The human exosome is a 3'-5' exoribonuclease complex that functions both in the nucleus and in the cytoplasm to either degrade or process RNA. Little is known yet about potential differences among core exosome complexes in these different cellular compartments and the roles of the individual subunits in maintaining a stable and functional complex. Glycerol gradient sedimentation analyses indicated that a significant subset of nuclear exosomes is present in much larger complexes (60-80S) than the cytoplasmic exosomes ( approximately 10S).

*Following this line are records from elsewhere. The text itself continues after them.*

Lemma finishes_keep_started t1 r es :
  forallb (finish_after t1) es = true ->
  cycles_started (rec_run r es) = cycles_started r /\
  (blocked_since t1 r -> blocked_since t1 (rec_run r es)).
Proof.
  revert r. induction es as [|e es IH]; intros r H; [simpl; auto|].
  simpl in H. apply andb_true_iff in H as (He & Hes).
  destruct e as [t|t off on u]; [discriminate|].
  change (rec_run r (Finish t off on u :: es))
    with (rec_run (fst (iol_power_cycle t off on u r)) es).
  destruct (IH (fst (iol_power_cycle t off on u r)) Hes) as (C & B).
  rewrite C. simpl. split; [reflexivity|].
  intros _. apply B. right. simpl. apply Qle_bool_iff. exact He.
Qed.

Lemma blocked_request t1 t2 r :
  blocked_since t1 r -> t2 - t1 < Config.IOL_RECONNECT_INTERVAL ->
  cycles_started (try_iol_power_cycle t2 r) = cycles_started r.
Proof.
  intros B G. rewrite try_started.
  destruct B as [B|B]; [rewrite B; reflexivity|].
  destruct (iol_power_cycle_in_progress r); [reflexivity|]. simpl.
  destruct (Qle_bool _ _) eqn:E; [|reflexivity].
  apply Qle_bool_iff in E. unfold Config.IOL_RECONNECT_INTERVAL in *. lra.
Qed.

End SensorFacts.

(** ** Claims about the fill controller *)

Import Inputs.

Import Fill.

Example auto_alert_fires_once :
  snd (update_dashboard 1 (598 # 10) s_approach) = true /\
  snd (update_dashboard 1 (598 # 10) (fst (update_dashboard 1 (598 # 10) s_approach))) = false.
Proof. split; vm_compute; reflexivity. Qed.

(** C1. On every tick the auto-alert relay thread is started exactly when
    override is off (its value at the decision point, i.e. after this tick's
    supervision, which is also its value after the tick), the flow meter is
    not disconnected, [actual >= requested - threshold(flow_rate)] and the
    alert has not already fired; when it fires the flag is set so that a
    further tick with the same reading does not fire again; and whenever
    [actual < requested - threshold] the flag is cleared (re-armed). *)
Theorem auto_alert_decision (now now2 actual : Q) (s : DashState) :
  let '(s', fired) := update_dashboard now actual s in
  (fired = true <->
     override_mode s' = false /\ flow_meter_disconnected now s = false /\
     requested_gallons s - calculate_trigger_threshold (last_flow_rate s) <= actual /\
     last_alert_triggered s = false) /\
  (fired = true ->
     last_alert_triggered s' = true /\ snd (update_dashboard now2 actual s') = false) /\
  (actual < requested_gallons s - calculate_trigger_threshold (last_flow_rate s) ->
     last_alert_triggered s' = false).
Proof.
  destruct (update_dashboard now actual s) as [s' fired] eqn:U.
  assert (Hmain : (fired = true <->
     override_mode s' = false /\ flow_meter_disconnected now s = false /\
     requested_gallons s - calculate_trigger_threshold (last_flow_rate s) <= actual /\
     last_alert_triggered s = false) /\
    (fired = true -> last_alert_triggered s' = true) /\
    (actual < requested_gallons s - calculate_trigger_threshold (last_flow_rate s) ->
     last_alert_triggered s' = false)).
  { revert U. unfold update_dashboard.
    set (s1 := flow_transitions actual s).
    set (s2 := override_supervision now s1).
    destruct (FillFacts.flow_transitions_frame actual s) as (R1 & O1 & T1 & A1 & F1 & L1).
    destruct (FillFacts.override_supervision_frame now s1) as (R2 & A2 & F2 & L2).
    fold s1 in R1, O1, T1, A1, F1, L1. fold s2 in R2, A2, F2, L2.
    assert (HD : flow_meter_disconnected now s2 = flow_meter_disconnected now s)
      by (unfold flow_meter_disconnected; rewrite L2, L1; reflexivity).
    unfold auto_alert. rewrite R2, A2, F2, HD, R1, A1, F1.
    set (thr := requested_gallons s - calculate_trigger_threshold (last_flow_rate s)).
    destruct (override_mode s2) eqn:O, (flow_meter_disconnected now s) eqn:D,
      (Qgeb actual thr) eqn:G, (last_alert_triggered s) eqn:A; simpl;
    unfold Qgeb in G;
    first [ apply Qle_bool_iff in G | apply Qle_bool_false_iff in G ];
    try (destruct (Qltb actual thr) eqn:E;
         [apply Qltb_iff in E | apply Qltb_false_iff in E]);
    intro U; injection U as <- <-; simpl;
    repeat split; intros; try discriminate; try lra; try reflexivity; auto;
    try (destruct H as (H1 & H2 & H3 & H4); simpl in H1; rewrite ?O in H1;
         first [discriminate | lra]). }
  destruct Hmain as (H1 & H2 & H3).
  split; [exact H1|]. split; [|exact H3].
  intro F. split; [exact (H2 F)|].
  apply FillFacts.update_dashboard_no_refire. exact (H2 F).
Qed.

(** C3 (counterexample). A tick on which flow is detected while override is
    on does not reset the override reference time when the flow meter is
    disconnected: here it stays 0 although the tick runs at time 100. *)
Lemma override_reset_skipped_when_disconnected :
  override_mode s_override_disconnected = true /\
  is_flowing s_override_disconnected = true /\
  flow_meter_disconnected 100 s_override_disconnected = true /\
  override_enabled_time (fst (update_dashboard 100 10 s_override_disconnected)) = 0 /\
  ~ (forall now actual s, override_mode s = true -> is_flowing s = true ->
       override_enabled_time (fst (update_dashboard now actual s)) = now).
Proof.
  assert (E : override_enabled_time (fst (update_dashboard 100 10 s_override_disconnected)) = 0)
    by (vm_compute; reflexivity).
  split; [reflexivity|]. split; [vm_compute; reflexivity|].
  split; [vm_compute; reflexivity|]. split; [exact E|].
  intro H. specialize (H 100 10 s_override_disconnected eq_refl eq_refl).
  rewrite E in H. discriminate.
Qed.

(** C3 (amended). Override supervision: on a tick with the flow meter
    disconnected, override and its reference time are left unchanged; on a
    tick with the meter connected, override on and flow detected, override
    stays on and the reference time is reset to the tick's time; and if,
    from a tick at which override is already on, every tick has the meter
    connected and flow below the stopped threshold, and the last of them
    comes more than 60 s after the first, override is off at the end. *)
Theorem override_supervision_connected :
  (forall now actual s, flow_meter_disconnected now s = true ->
     override_mode (fst (update_dashboard now actual s)) = override_mode s /\
     override_enabled_time (fst (update_dashboard now actual s)) = override_enabled_time s) /\
  (forall now actual s, override_mode s = true ->
     flow_meter_disconnected now s = false -> is_flowing s = true ->
     override_mode (fst (update_dashboard now actual s)) = true /\
     override_enabled_time (fst (update_dashboard now actual s)) = now) /\
  (forall s k1 ks kl, override_mode s = true ->
     override_enabled_time s <= t_now k1 ->
     forallb low_connected (k1 :: ks ++ [kl]) = true ->
     60 < t_now kl - t_now k1 ->
     override_mode (run_ticks s (k1 :: ks ++ [kl])) = false).
Proof.
  split; [|split].
  - intros now actual s D.
    destruct (FillFacts.update_dashboard_override now actual s) as (O & T).
    rewrite O, T. unfold override_supervision. rewrite D, andb_false_r. auto.
  - intros now actual s Os D F.
    destruct (FillFacts.update_dashboard_override now actual s) as (O & T).
    rewrite O, T. unfold override_supervision. rewrite Os, D. simpl.
    unfold is_flowing, Qgeb in F. unfold Qltb. rewrite F. simpl. auto.
  - intros s k1 ks kl Os Te HL Hgap.
    unfold run_ticks. rewrite app_comm_cons, fold_left_app.
    change (fold_left tick (k1 :: ks) s) with (run_ticks s (k1 :: ks)).
    change (fold_left tick [kl] (run_ticks s (k1 :: ks)))
      with (tick (run_ticks s (k1 :: ks)) kl).
    rewrite app_comm_cons, forallb_app in HL. simpl in HL.
    apply andb_true_iff in HL as (HL & Hkl). rewrite andb_true_r in Hkl.
    destruct (override_mode (run_ticks s (k1 :: ks))) eqn:Or.
    + destruct (FillFacts.run_low_connected (k1 :: ks) s HL Or) as (_ & Tr).
      destruct (FillFacts.tick_low_connected kl (run_ticks s (k1 :: ks)) Hkl) as (O & _).
      rewrite O, Or, Tr.
      assert (G : Qltb 60 (t_now kl - override_enabled_time s) = true)
        by (apply Qltb_iff; lra).
      rewrite G. reflexivity.
    + destruct (FillFacts.tick_low_connected kl (run_ticks s (k1 :: ks)) Hkl) as (O & _).
      rewrite O, Or. reflexivity.
Qed.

Interestingly, siRNA-mediated knock-down experiments indicated that the cytoplasmic exosome is down-regulated much more efficiently than the nuclear exosome. In addition, we observed that knock-down of hRrp41p or hRrp4p but not PM/Scl-100 or PM/Scl-75 leads to codepletion of other subunits. Nevertheless, PM/Scl-100 and PM/Scl-75 are required to maintain normal levels of three different mRNA reporters: a wild-type beta-globin mRNA, a beta-globin mRNA containing an AU-rich (ARE) instability element, and a beta-globin mRNA bearing a premature termination codon (PTC). The increased levels of ARE- and the PTC-containing mRNAs upon down-regulation of the different exosome subunits, in particular PM/Scl-100, appeared to be due to decreased turnover rates. These results indicate that, although not required for exosome stability, PM/Scl-100 and PM/Scl-75 are involved in mRNA degradation, either as essential subunits of a functional exosome complex or as exosome-independent proteins.